Cidade das Mandalas

“Acordei no escuro. 

Não tinha recordação alguma de onde estava, tampouco de como me encontrava ali. 

Ao abrir os olhos o frio penetrou-me o corpo, os meus braços estavam doloridos. 

Balancei-os. 

Um tilintar soou bem acima da minha cabeça. Eram algemas que prendiam os meus pulsos.

As juntas começaram a arder. 

Um formigamento intenso espalhou-se, como grãos de areia de uma ampulheta que a gente chacoalha, pelo corpo todo.

O que aconteceu comigo?

Percorri as linhas do lugar. 

Difíceis de discernir. 

— Que lugar é esse? 

O meu olhar ergueu-se, pouco a pouco, os meus olhos foram se adaptando à escuridão e eu contemplei pela primeira vez onde estava. 

Reconheci o quarto de Nicolas, mas estava diferente. Sujo, embolorado, escuro. 

Os cantos mofados aumentavam a atmosfera sombria do lugar. 
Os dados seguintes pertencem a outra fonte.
(** * sysfs: directory entries and attribute files (fs/sysfs/dir.c, fs/sysfs/file.c)

    A shallow embedding of the sysfs directory-entry tree and of the
    attribute-file buffer protocol of Linux 2.6.18, with the properties
    the specification states about them.

    Conventions.
    - [int], [size_t], [ssize_t] and [loff_t] values are integers in [Z].
      Where the code narrows a wider value to an [int] (the [ssize_t]
      results of [show] and [store] on their way through an [int], the
      [loff_t] position that [sysfs_readdir] switches on) the narrowing
      is written out ([int_wrap]), and so is the wrap-around of the
      event counter [s_event] ([atomic_inc]).
    - Error codes are returned the way the kernel returns them, as
      negated errno values.
    - A kernel object lives in a store keyed by its address ([nat]);
      a pointer is an address, and [NULL] is [None].
    - What a call into the rest of the kernel answers (an allocation, a
      dentry lookup, the creation of an inode, the fate of a copy to or
      from user memory) is an input of the function that makes the call.
    - A function returns [None] where the C code would dereference a
      null or dangling pointer or hit [BUG_ON]. *)

From Stdlib Require Import ZArith Lia.
From stdpp Require Import base option list gmap strings.

Open Scope Z_scope.

(** ** Constants *)

Definition ENOENT : Z := 2.
Definition EIO    : Z := 5.
Definition ENOMEM : Z := 12.
Definition EACCES : Z := 13.
Definition EFAULT : Z := 14.
Definition EEXIST : Z := 17.
Definition ENODEV : Z := 19.
Definition EINVAL : Z := 22.

Definition PAGE_SIZE : Z := 4096.

Definition POLLPRI : Z := 2.
Definition POLLERR : Z := 8.

Definition FMODE_READ  : Z := 1.
Definition FMODE_WRITE : Z := 2.

Definition S_IRUGO : Z := 292.   (* 0444 *)
Definition S_IWUGO : Z := 146.   (* 0222 *)
Definition S_IXUGO : Z := 73.    (* 0111 *)
Definition S_IRWXU : Z := 448.   (* 0700 *)
Definition S_IALLUGO : Z := 4095. (* 07777 *)
Definition S_IFDIR : Z := 16384.  (* 0040000 *)
Definition S_IFREG : Z := 32768.  (* 0100000 *)
Definition S_IFLNK : Z := 40960.  (* 0120000 *)

Definition DT_DIR : Z := 4.

(** An [int] has 32 bits: [int_wrap] is the conversion of a wider
    integer to [int]. [atomic_t] holds an [int]; [atomic_inc] wraps. *)
Definition int_wrap (z : Z) : Z := (z + 2 ^ 31) mod 2 ^ 32 - 2 ^ 31.
Definition atomic_inc (v : Z) : Z := int_wrap (v + 1).

(** [strcmp] as the code uses it: zero exactly on equal strings. *)
Definition strcmp (a b : string) : Z :=
  match String.compare a b with
  | Eq => 0
  | Lt => -1
  | Gt => 1
  end.

(** ** User memory

    A user buffer is known to the kernel by its address only; what the
    model keeps of it is how many of its bytes can be accessed.
    [copy_to_user] and [copy_from_user] answer the number of bytes they
    could NOT copy, zero on success. *)

Definition zeroes (n : Z) : list Byte.byte := replicate (Z.to_nat n) Byte.x00.

(** [copy_to_user buf src n] with [room] writable bytes at [buf]:
    the bytes not copied and the bytes that reached the caller. *)
Definition copy_to_user (room : Z) (src : list Byte.byte) (n : Z)
  : Z * list Byte.byte :=
  let k := Z.min n room in
  (n - k, take (Z.to_nat k) src).

(** [copy_from_user page buf n] where [ubuf] holds the readable bytes
    at [buf]: the bytes not copied and the page afterwards; the part of
    the destination that could not be filled is zeroed. *)
Definition copy_from_user (pg ubuf : list Byte.byte) (n : Z)
  : Z * list Byte.byte :=
  let k := Z.min n (Z.of_nat (length ubuf)) in
  (n - k, take (Z.to_nat k) ubuf ++ zeroes (n - k) ++ drop (Z.to_nat n) pg).

(** [get_zeroed_page]: a fresh page of zeroes, or [NULL]. *)
Definition get_zeroed_page (ok : bool) : option (list Byte.byte) :=
  if ok then Some (zeroes PAGE_SIZE) else None.

(** ** Attribute files (fs/sysfs/file.c) *)

Module File.

Section WithObject.

(** The state of the kernel object behind the attribute; only its
    [show] and [store] methods look inside. *)
Context {K : Type}.

(** [struct sysfs_ops]: [show] fills the page it is handed and answers
    a byte count or a negative error; [store] is handed the page and a
    count and may change the object. A method that is absent is [NULL]. *)
Record sysfs_ops := {
  show  : option (K → list Byte.byte → Z * list Byte.byte);
  store : option (K → list Byte.byte → Z → Z * K)
}.

(** [struct subsys_attribute]: the methods of a subsystem attribute. *)
Record subsys_attribute := {
  sattr_show  : option (K → list Byte.byte → Z * list Byte.byte);
  sattr_store : option (K → list Byte.byte → Z → Z * K)
}.

Definition subsys_attr_show (sattr : subsys_attribute)
    (s : K) (pg : list Byte.byte) : Z * list Byte.byte :=
  match sattr_show sattr with
  | Some f => f s pg
  | None => (- EIO, pg)
  end.

Definition subsys_attr_store (sattr : subsys_attribute)
    (s : K) (pg : list Byte.byte) (count : Z) : Z * K :=
  match sattr_store sattr with
  | Some f => f s pg count
  | None => (- EIO, s)
  end.

Definition subsys_sysfs_ops (sattr : subsys_attribute) : sysfs_ops :=
  {| show := Some (subsys_attr_show sattr);
     store := Some (subsys_attr_store sattr) |}.

(** [struct sysfs_buffer]. The semaphore serialises the operations on
    one buffer; the model runs them one at a time. *)
Record sysfs_buffer := {
  count : Z;
  pos : Z;
  page : option (list Byte.byte);
  ops : sysfs_ops;
  needs_read_fill : bool;
  event : Z
}.

Definition set_page (pg : option (list Byte.byte)) (b : sysfs_buffer) :=
  {| count := count b; pos := pos b; page := pg; ops := ops b;
     needs_read_fill := needs_read_fill b; event := event b |}.
Definition set_count (c : Z) (b : sysfs_buffer) :=
  {| count := c; pos := pos b; page := page b; ops := ops b;
     needs_read_fill := needs_read_fill b; event := event b |}.
Definition set_needs_read_fill (f : bool) (b : sysfs_buffer) :=
  {| count := count b; pos := pos b; page := page b; ops := ops b;
     needs_read_fill := f; event := event b |}.
Definition set_event (e : Z) (b : sysfs_buffer) :=
  {| count := count b; pos := pos b; page := page b; ops := ops b;
     needs_read_fill := needs_read_fill b; event := e |}.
À minha esquerda, uma abertura circular do que me parecia um velho cano que dissipava um odor fétido.

Senti chegar o vômito.

Fechei os olhos. 

Em algum lugar vago da minha lembrança estava a figura de Mercier, pouco antes que eu adormecera, eu estava em seu carro. Nicolas precisava de mim. Pensei em Michel. O que acontecera com ele?

Balancei com força e com raiva os braços para me liberar das algemas.

Estirei o máximo que podia o corpo. 

Os braços escorregaram pelo buraco das algemas. 

Puxei, puxei, puxei e uma dor aguda invadiu o meu corpo, indo dos tendões às axilas e depois até os pés. 

Libertei-me. 

Esgueirei-me pela porta de carvalho do quarto de Nicolas. Tinha se transformado numa versão antiga, quase anciã, com uma abertura engradada, como as antigas portas medievais. 

O coração disparou. 

Uma dor aguda no peito, picando, picando, picando. 

Coloquei a mão sobre o local dolorido. Apoiei-me contra a parede.

“O que está acontecendo?” 

Olhei para o alto. 

O teto do lugar pareceu comprimir-se sobre a minha cabeça. 

Encolhi-me. 

O que era aquilo? 

Abri os olhos. 

O teto estava intacto. 

Respirei de volta. 

Atravessei a porta e me vi sozinha num corredor sombrio, iluminado apenas parcialmente pela chama de algumas tochas que pendiam nas paredes. 

Tudo estava diferente. Aquela não era a lembrança que eu tinha da casa de Nicolas. 

À sua imagem, um rapaz apareceu em minha frente. 

Segurava uma tocha e uma tala. 

Veio direto para cima de mim, flutuando. 

Fechei os olhos. 

Protegi-me com as mãos. 

Sacudi a cabeça com violência. 

Reabri. 

Tudo estava intacto. 

O corredor estendia-se à minha frente. 

Um silêncio prevalecia, perturbado apenas pelo barulho dos meus passos, conforme eu andava. 

Se não tivesse certeza de que acordara na casa de Nicolas, poderia dizer que aquele era um outro lugar, totalmente diferente.

Continuei caminhando, avançando pelo chão de pedras irregulares, torcendo os pés descalços. 

Eu ouvia o ruído metálico de algo que eu não via. Os pés moviam-se com grande dificuldade, pesados, hesitantes, incertos, como que amarrados por correntes invisíveis. 

Eu não via o que era, apenas sentia… 

“O que são essas sensações?” 

Com grande esforço, ergui os pés no alto, um por um. 

Era difícil, mais difícil do que de costume. 

Enfim atingi uma escadinha acima da qual eu pude perceber uma fresta de luz. Sem hesitar, me pus a galgar os degraus, buscando a saída. 

As correntes invisíveis exerciam sobre mim uma força sobrenatural. Eu avançava num ritmo vagaroso. 

Ao enfim chegar ao topo daquela escada, uma visão preencheu o meu olhar. 

A cidade inteira de Paris apagada. Os monumentos inclinados, a Torre inteiramente debruçada sobre o rio. Na superfície do Sena, refletiam-se o que eu percebi pela primeira vez serem mandalas grudadas no Véu. 

Tratava-se da casa de Nicolas, mas pela primeira vez, notei ser um castelo. 

Uma fortaleza medieval. Exatamente como o Palácio de Justiça parisiense.”